In [1]:
import torch
from torch import nn
import torchvision
from torchvision.transforms import ToTensor
from torch.utils.data import DataLoader
from torch.utils.tensorboard import SummaryWriter
from torchvision.transforms import v2

In [2]:
writer = SummaryWriter()

**Use Imagenette instead of Imagenet**

In [3]:
img_transforms = v2.Compose([
    v2.Resize((256, 256)),
    v2.RandomCrop((224, 224)),
    v2.RandomHorizontalFlip(p=0.5),
    ToTensor()
])

In [4]:
imagenette_train = torchvision.datasets.Imagenette(root='data', split='train', download=True, transform=img_transforms)
imagenette_test = torchvision.datasets.Imagenette(root='data', split='val', download=True, transform=img_transforms)
len(imagenette_train), len(imagenette_test)

(9469, 3925)

In [5]:
class AlexNet(nn.Module):
    def __init__(self):
        super().__init__()
        self.model =  nn.Sequential(nn.Conv2d(3,96,11, stride=4),
                                    nn.ReLU(),
                                    nn.MaxPool2d(3, stride=2),
                                    nn.Conv2d(96,256,5, padding=2),
                                    nn.ReLU(),
                                    nn.MaxPool2d(3, stride=2),
                                    nn.Conv2d(256,384,3, padding=1),
                                    nn.ReLU(),
                                    nn.Conv2d(384,384,3, padding=1),
                                    nn.ReLU(),
                                    nn.Conv2d(384,256,3, padding=1),
                                    nn.ReLU(),
                                    nn.MaxPool2d(3, stride=2),
                                    nn.Flatten(),
                                    nn.Linear(6400, 4096),
                                    nn.ReLU(),
                                    nn.Dropout(p=0.5),
                                    nn.Linear(4096, 4096),
                                    nn.ReLU(),
                                    nn.Dropout(p=0.5),
                                    nn.Linear(4096, 10),
                                    )

        # initialize based on AlexNet Paper
        for m in self.modules():
            if isinstance(m, nn.Linear) or isinstance(m, nn.Conv2d): # Default
                nn.init.normal_(m.weight, std=0.01)
                nn.init.constant_(m.bias, 0.0)
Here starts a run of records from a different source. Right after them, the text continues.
(** No bare ampersand: every [&] starts one of the five entities. *)
Fixpoint escaped (s : list N) : bool :=
  match s with
  | [] => true
  | c :: s' => (negb (c =? ch "&") || starts_entity s') && escaped s'
  end.

(** Single-spaced text: the only blank is the space, and no blank follows
    a blank ([after_blank] tells that one has just been read). *)
Fixpoint single_spaced (after_blank : bool) (s : list N) : Prop :=
  match s with
  | [] => True
  | c :: s' =>
      if isspace c then c = 32 ∧ after_blank = false ∧ single_spaced true s'
      else single_spaced false s'
  end.

(** The line of a single-valued field: the tag and the value made of the
    first of the lines that carry the tag, when there is one. *)
Definition field (lines : list (list N)) (tag : N) (f : list N → list N)
  : list (list N) :=
  match head (values_of tag lines) with
  | Some v => [tag :: f v]
  | None => []
  end.

(** The characters the fallback of [_sanitize_amount] keeps: what is not
    matched by [[^0-9.-]]. *)
Definition amount_char (c : N) : bool :=
  is_digit c || (c =? ch ".") || (c =? ch "-").

(** A plain decimal numeral, [-?([0-9]+\.?[0-9]*|\.[0-9]+)] in full: an
    optional minus sign, then digits with at most one point among them and
    at least one digit. *)
Definition is_numeral (s : list N) : bool :=
  let s := match s with
           | c :: s' => if c =? ch "-" then s' else s
           | [] => s
           end in
  let '(ip, s) := span_digits s in
  match s with
  | [] => match ip with [] => false | _ :: _ => true end
  | c :: s' =>
      (c =? ch ".")
      && let '(fp, s'') := span_digits s' in
         match s'', ip ++ fp with
         | [], _ :: _ => true
         | _, _ => false
         end
  end.

(** The tags [_format_qif_record] writes: the allowed ones but [^]. *)
Definition emitted_tags : list N := py "DTPMLNASEO$".

(** The amounts of a record that [_format_qif_record] normalises -- the
    first [T] value, and every [$] value after [_ascii] -- can all be
    normalised. *)
Definition amounts_readable {ucd : UnicodeData} (lines : list (list N)) : Prop :=
  (∀ v, head (values_of (ch "T") lines) = Some v →
     ∃ x, result (_sanitize_amount v) = Ok x)
  ∧ (∀ v, v ∈ values_of (ch "$") lines →
     ∃ x, result (_sanitize_amount (_ascii v)) = Ok x).

(** The lines [sanitize_qif] loops over. *)
Definition qif_lines (text : list N) : list (list N) :=
  strip <$> split 10 (replace [13] [10] (replace [13; 10] [10] text)).

(** A line whose amount, if it is a [T] or a [$] line, can be normalised. *)
Definition amount_line_readable {ucd : UnicodeData} (line : list N) : Prop :=
  match line with
  | t :: v =>
      (t = ch "T" → ∃ x, result (_sanitize_amount v) = Ok x)
      ∧ (t = ch "$" → ∃ x, result (_sanitize_amount (_ascii v)) = Ok x)
  | [] => True
  end.

(** Lines in which every record is closed: a line is the end of a record
    [^], a header [!Type:...], which no open record precedes, or a line of
    a record, which starts with a written tag; no record is open at the
    end.  [open] tells that a record has begun. *)
Fixpoint framed (open : bool) (ls : list (list N)) : bool :=
  match ls with
  | [] => negb open
  | l :: ls' =>
      if bool_decide (l = py "^") then framed false ls'
      else if startswith (py "!Type:") l then negb open && framed false ls'
      else match l with
           | t :: _ => bool_decide (t ∈ emitted_tags) && framed true ls'
           | [] => false
           end
  end.

(** A tree in which every blank [TRNUID] below the root has been given
    [fallback], told from the root down. *)
Fixpoint fill_below (fallback : list N) (e : Element) : Element :=
  let 'Elem t x cs := e in
  Elem t x ((λ c, let c' := fill_below fallback c in
                  if decide (tag c = py "TRNUID") then fill_trnuid fallback c' else c')
            <$> cs).

(** [fill_below] on a child. *)
Definition fill_child (fallback : list N) (c : Element) : Element :=
  if decide (tag c = py "TRNUID") then fill_trnuid fallback (fill_below fallback c)
  else fill_below fallback c.

(** The elements whose text the enrichment may replace. *)
Definition rewritten_tags : list (list N) :=
  [py "TRNUID"; py "BALAMT"; py "DTASOF"; py "INTU.BID"].

(** [e'] has all of [e]: the same tag, for every child of [e] a child at
    the same place that has all of it, and the same text unless the tag is
    one of [rewritten_tags].  [e'] may have more children after those. *)
Fixpoint extends (e e' : Element) : Prop :=
  let 'Elem t x cs := e in
  tag e' = t ∧ (text e' = x ∨ t ∈ rewritten_tags)
  ∧ (fix below (cs cs' : list Element) : Prop :=
       match cs, cs' with
       | [], _ => True
       | c :: cs, c' :: cs' => extends c c' ∧ below cs cs'
       | _ :: _, [] => False
       end) cs (children e').

(** The inner loop of [extends], by name. *)
Definition extends_below : list Element → list Element → Prop :=
  fix below (cs cs' : list Element) : Prop :=
    match cs, cs' with
    | [], _ => True
    | c :: cs, c' :: cs' => extends c c' ∧ below cs cs'
    | _ :: _, [] => False
    end.

(** An element whose text [_walk] can sanitise, and a tree of such
    elements. *)
Definition value_readable {ucd : UnicodeData} (n : Element) : Prop :=
  ∃ x, result (_sanitize_ofx_value (upper (tag n)) (text_or_empty n)) = Ok x.

Definition tree_readable {ucd : UnicodeData} (e : Element) : Prop :=
  ∀ p n, node_at p e = Some n → value_readable n.

(** The year [_strptime] makes of the two digits of [%y]. *)
Definition century (yy : N) : N := if yy <=? 68 then 2000 + yy else 1900 + yy.

(** A date written [MM/DD/YY], and the legacy form [MM/DD'YY]. *)
Definition short_date (m d yy : N) : list N :=
  two_digits m ++ py "/" ++ two_digits d ++ py "/" ++ two_digits yy.

Definition legacy_date (m d yy : N) : list N :=
  two_digits m ++ py "/" ++ two_digits d ++ py "'" ++ two_digits yy.

(** [_sanitize_date] on [MM/DD/YY] gives the legacy form and logs nothing
    when the day exists, and gives the text back with a diagnostic when it
    does not. *)
Definition short_date_ok {ucd : UnicodeData} (m d yy : nat) : bool :=
  let m := N.of_nat m in
  let d := N.of_nat d in
  let yy := N.of_nat yy in
  let r := _sanitize_date (short_date m d yy) in
  match result r, log r with
  | Ok x, [] =>
      valid_date (Date (century yy) m d) && bool_decide (x = legacy_date m d yy)
  | Ok x, [Unrecognized_date raw] =>
      negb (valid_date (Date (century yy) m d))
      && bool_decide (x = short_date m d yy)
      && bool_decide (raw = short_date m d yy)
  | _, _ => false
  end.

(** A computation that raises nothing but [ValueError]. *)
Definition only_ValueError {A} (m : M A) : Prop :=
  ∀ e, result m = Raise e → e = ValueError.

(** * Properties *)

(** ** The repository's tests, replayed on the excerpt of the database *)
Section Tests.
#[local] Existing Instance Excerpt.latin1.

Example test_plain_ascii : _ascii (py "Hello World") = py "Hello World".
Proof. reflexivity. Qed.

Example test_unicode_normalization :
  _ascii (py "caf" ++ [233]) = py "cafe"
  ∧ _ascii (py "na" ++ [239] ++ py "ve") = py "naive"
  ∧ _ascii (py "r" ++ [233] ++ py "sum" ++ [233]) = py "resume".
Proof. repeat split; reflexivity. Qed.

Example test_newlines_and_carriage_returns :
  _ascii (py "line1" ++ [10] ++ py "line2") = py "line1 line2"
  ∧ _ascii (py "line1" ++ [13] ++ py "line2") = py "line1 line2"
  ∧ _ascii (py "line1" ++ [13; 10] ++ py "line2") = py "line1 line2".
Proof. repeat split; reflexivity. Qed.

Example test_caret_replacement : _ascii (py "test^value") = py "test value".
Proof. reflexivity. Qed.

Example test_multiple_spaces :
  _ascii (py "too    many   spaces") = py "too many spaces".
Proof. reflexivity. Qed.

Example test_leading_trailing_spaces : _ascii (py "  trimmed  ") = py "trimmed".
Proof. reflexivity. Qed.

Example test_date_patterns :
  Forall (λ raw, result (_sanitize_date raw) = Ok (py "12/25'23"))
    [py "12/25/2023"; py "12/25/23"; py "2023-12-25"; py "25/12/2023";
     py "25-12-2023"; py "  12/25/2023  "].
Proof. repeat constructor. Qed.

Example test_unrecognized_format :
  _sanitize_date (py "invalid-date")
  = Run [Unrecognized_date (py "invalid-date")] (Ok (py "invalid-date")).
Proof. reflexivity. Qed.

Example test_edge_case_dates :
  result (_sanitize_date (py "01/01/2000")) = Ok (py "01/01'00")
  ∧ result (_sanitize_date (py "12/31/1999")) = Ok (py "12/31'99").
Proof. split; reflexivity. Qed.

Example test_amounts :
  Forall (λ case, result (_sanitize_amount case.1) = Ok case.2)
    [(py "100.50", py "100.50"); (py "-50.25", py "-50.25");
     (py "1,234.56", py "1234.56"); (py "1,000,000.00", py "1000000.00");
     (py "+100.00", py "100.00"); (py "  100.50  ", py "100.50");
     ([], py "0.00"); (py "-", py "0.00"); (py "100", py "100.00");
     (py "-1,234.56", py "-1234.56")].
Proof. repeat constructor. Qed.

Example test_stray_characters :
  _sanitize_amount (py "$100.00")
  = Run [Amount_needed_coercion (py "$100.00")] (Ok (py "100.00")).
Proof. reflexivity. Qed.

Example test_trim :
  _trim (py "short") 10 = mret (py "short")
  ∧ _trim (py "exactly10!") 10 = mret (py "exactly10!")
  ∧ _trim (py "this is too long") 10
    = Run [Truncating_field (py "this is too long") 10] (Ok (py "this is to")).
Proof. repeat split; reflexivity. Qed.

Example test_ofx_values :
  result (_sanitize_ofx_value (py "TRNAMT") (py "1,234.56")) = Ok (py "1234.56")
  ∧ result (_sanitize_ofx_value (py "DTPOSTED") (py "2023-12-25")) = Ok (py "20231225")
  ∧ result (_sanitize_ofx_value (py "DTSTART") (py "20231201")) = Ok (py "20231201")
  ∧ result (_sanitize_ofx_value (py "NAME") (replicate 50 (ch "A")))
    = Ok (replicate 32 (ch "A"))
  ∧ result (_sanitize_ofx_value (py "NAME") (py "   ")) = Ok [].
Proof. repeat split; reflexivity. Qed.

(** The end-to-end example of the specification. *)
Example end_to_end_qif :
  result (sanitize_qif (join [10] [py "!Type:Bank"; py "D01/15/2023";
                                   py "T100.00"; py "PAcme"; py "^"]))
  = Ok (join [13; 10] [py "!Type:BANK"; py "D01/15'23"; py "T100.00";
                       py "PAcme"; py "^"] ++ [13; 10]).
Proof. reflexivity. Qed.

(** [test_split_with_memo]: the two splits come out one after the other. *)
Example test_split_with_memo :
  result (_format_qif_record
            [py "D01/15/2023"; py "T300.00"; py "SFood"; py "EMeat and vegetables";
             py "$100.00"; py "SHousehold"; py "ECleaning supplies"; py "$200.00"])
  = Ok [py "D01/15'23"; py "T300.00"; py "SFood"; py "EMeat and vegetables";
        py "$100.00"; py "SHousehold"; py "ECleaning supplies"; py "$200.00"].
Proof. reflexivity. Qed.
End Tests.

(** ** Strings *)
Lemma elem_of_drop_while p (s : list N) c : c ∈ drop_while p s → c ∈ s.
Proof.
  induction s as [|a s IH]; simpl; [done|].
  destruct (p a); [|done]. intros ?. right. auto.
Qed.

Lemma elem_of_strip (s : list N) c : c ∈ strip s → c ∈ s.
Proof.
  unfold strip, rstrip, lstrip. rewrite elem_of_reverse. intros Hc.
  apply elem_of_drop_while in Hc. rewrite elem_of_reverse in Hc.
  by apply elem_of_drop_while in Hc.
Qed.

Lemma elem_of_collapse_ws b (s : list N) c :
  c ∈ collapse_ws b s → c = 32 ∨ (c ∈ s ∧ isspace c = false).
Proof.
  revert b. induction s as [|a s IH]; intros b; simpl.
  - by intros ?%elem_of_nil.
  - destruct (isspace a) eqn:Ha.
    + destruct b.
      * intros [?|[? ?]]%IH; [by left|]. right. split; [by right|done].
      * intros [->|[?|[? ?]]%IH]%elem_of_cons; [by left|by left|].
        right. split; [by right|done].
    + intros [->|[?|[? ?]]%IH]%elem_of_cons.
      * right. split; [by left|done].
      * by left.
      * right. split; [by right|done].
Qed.

Lemma elem_of_replace_char a b (s : list N) c :
  c ∈ replace [a] [b] s → c = b ∨ (c ∈ s ∧ c ≠ a).
Proof.
  unfold replace. induction s as [|x s IH]; simpl.
  - by intros ?%elem_of_nil.
  - destruct (N.eqb_spec a x) as [->|Hne]; simpl.
    + intros [->|[?|[? ?]]%IH]%elem_of_cons; [by left|by left|].
      right. split; [by right|done].
    + intros [->|[?|[? ?]]%IH]%elem_of_cons.
      * right. split; [by left|done].
      * by left.
      * right. split; [by right|done].
Qed.

(** ** [_ascii] *)
Section AsciiProperties.
Context {ucd : UnicodeData}.

Lemma elem_of_ascii text c :
  c ∈ _ascii text →
  is_ascii c = true ∧ c ≠ ch "^" ∧ c ≠ 10 ∧ c ≠ 13 ∧ (isspace c = true → c = 32).
Proof.
  unfold _ascii. intros Hc%elem_of_strip.
  apply elem_of_collapse_ws in Hc as [->|[Hc Hsp]]; [done|].
  apply elem_of_replace_char in Hc as [->|[Hc Hcaret]]; [done|].
  apply elem_of_replace_char in Hc as [->|[Hc Hlf]]; [done|].
  apply elem_of_replace_char in Hc as [->|[Hc Hcr]]; [done|].
  apply list_elem_of_filter in Hc as [Hc _].
  repeat split; try done. by rewrite Hsp.
Qed.
End AsciiProperties.

(** C5, as stated, fails: the control character U+0001 is not whitespace,
    so nothing in [_ascii] removes it. *)
Lemma C5_ascii_keeps_control_character :
  ∃ text, ∀ ucd : UnicodeData,
    ¬ Forall (λ c, is_control c = false ∧ c ≠ ch "^" ∧ is_ascii c = true)
        (@_ascii ucd text).
Proof.
  exists [1]. intros ucd H.
  change (@_ascii ucd [1]) with [1] in H.
  apply Forall_inv in H as [H _]. discriminate H.
Qed.

(** C5, amended: for every input string the output of [_ascii] contains no
    non-ASCII character, no [^], and no whitespace other than the space (so
    no tab, line feed, vertical tab, form feed, carriage return or
    separator U+001C to U+001F); the other control characters, U+0000 to
    U+0008, U+000E to U+001B and U+007F, are kept. *)
Theorem C5_ascii_output_characters {ucd : UnicodeData} (text : list N) :
  Forall (λ c, is_ascii c = true ∧ c ≠ ch "^" ∧ (isspace c = true → c = 32))
    (_ascii text)
  ∧ Forall (λ c, is_control c = true ∧ _ascii [c] = [c])
      [0; 1; 2; 3; 4; 5; 6; 7; 8; 14; 15; 16; 17; 18; 19; 20; 21; 22; 23; 24;
       25; 26; 27; 127].
Proof.
  split.
  - apply Forall_forall. intros c Hc.
    apply elem_of_ascii in Hc as (? & ? & _ & _ & ?). done.
  - repeat constructor.
Qed.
            if isinstance(m, nn.Linear): # Hidden Layer Bias
                nn.init.constant_(m.bias, 1.0)

        for idx in [3, 8, 10]: # Conv Layer 2, 4 and 5
            nn.init.constant_(self.model[idx].bias, 1.0)

        nn.init.constant_(self.model[-1].bias, 0.0) # last layer isn't hidden

    def forward(self, x):
        x = self.model(x)
        return x

In [6]:
model = AlexNet()
model

AlexNet(
  (model): Sequential(
    (0): Conv2d(3, 96, kernel_size=(11, 11), stride=(4, 4))
    (1): ReLU()
    (2): MaxPool2d(kernel_size=3, stride=2, padding=0, dilation=1, ceil_mode=False)
    (3): Conv2d(96, 256, kernel_size=(5, 5), stride=(1, 1), padding=(2, 2))
    (4): ReLU()
    (5): MaxPool2d(kernel_size=3, stride=2, padding=0, dilation=1, ceil_mode=False)
    (6): Conv2d(256, 384, kernel_size=(3, 3), stride=(1, 1), padding=(1, 1))
    (7): ReLU()
    (8): Conv2d(384, 384, kernel_size=(3, 3), stride=(1, 1), padding=(1, 1))
    (9): ReLU()
    (10): Conv2d(384, 256, kernel_size=(3, 3), stride=(1, 1), padding=(1, 1))
    (11): ReLU()
    (12): MaxPool2d(kernel_size=3, stride=2, padding=0, dilation=1, ceil_mode=False)
    (13): Flatten(start_dim=1, end_dim=-1)
    (14): Linear(in_features=6400, out_features=4096, bias=True)
    (15): ReLU()
    (16): Dropout(p=0.5, inplace=False)
    (17): Linear(in_features=4096, out_features=4096, bias=True)
    (18): ReLU()
    (19): Dropout(p

In [7]:
epochs = 100
learning_rate = 0.01
batch_size = 128

In [8]:
dataloader_train = DataLoader(imagenette_train, batch_size=batch_size, shuffle=True)
dataloader_test = DataLoader(imagenette_test, batch_size=batch_size, shuffle=True)

num_train_batches = len(dataloader_train)
num_test_batches = len(dataloader_test)

loss = nn.CrossEntropyLoss()
optimizer = torch.optim.SGD(model.parameters(), lr=learning_rate, momentum=0.9, weight_decay=0.0005)
num_train_batches, num_test_batches

(74, 31)

In [None]:
for epoch in range(epochs):
    train_loss = 0
    train_acc = 0

    model.train()
    for batch_idx, (train_features, train_labels) in enumerate(dataloader_train):
        optimizer.zero_grad()

        predictions = model(train_features)
        predictions_labels = torch.argmax(predictions, dim=1)

        train_batch_acc = (predictions_labels == train_labels).sum().item() / train_features.shape[0]

        train_batch_loss = loss(predictions, train_labels)
        train_batch_loss.backward()

        optimizer.step()

        train_loss += train_batch_loss.item()
        train_acc += train_batch_acc

    val_loss = 0
    val_acc = 0

    model.eval()
    with torch.no_grad():
        for batch_idx, (test_features, test_labels) in enumerate(dataloader_test):
            predictions = model(test_features)
            predictions_labels = torch.argmax(predictions, dim=1)

            test_batch_acc = (predictions_labels == test_labels).sum().item() / test_features.shape[0]
            test_batch_loss = loss(predictions, test_labels)

            val_loss += test_batch_loss.item()
            val_acc += test_batch_acc

    train_loss /= num_train_batches
    train_acc /= num_train_batches

    val_loss /= num_test_batches
    val_acc /= num_test_batches

    writer.add_scalar("Loss/train", train_loss, epoch)
    writer.add_scalar('Accuracy/train', train_acc, epoch)

    writer.add_scalar("Loss/val", val_loss, epoch)
    writer.add_scalar('Accuracy/val', val_acc, epoch)

In [None]:
writer.flush()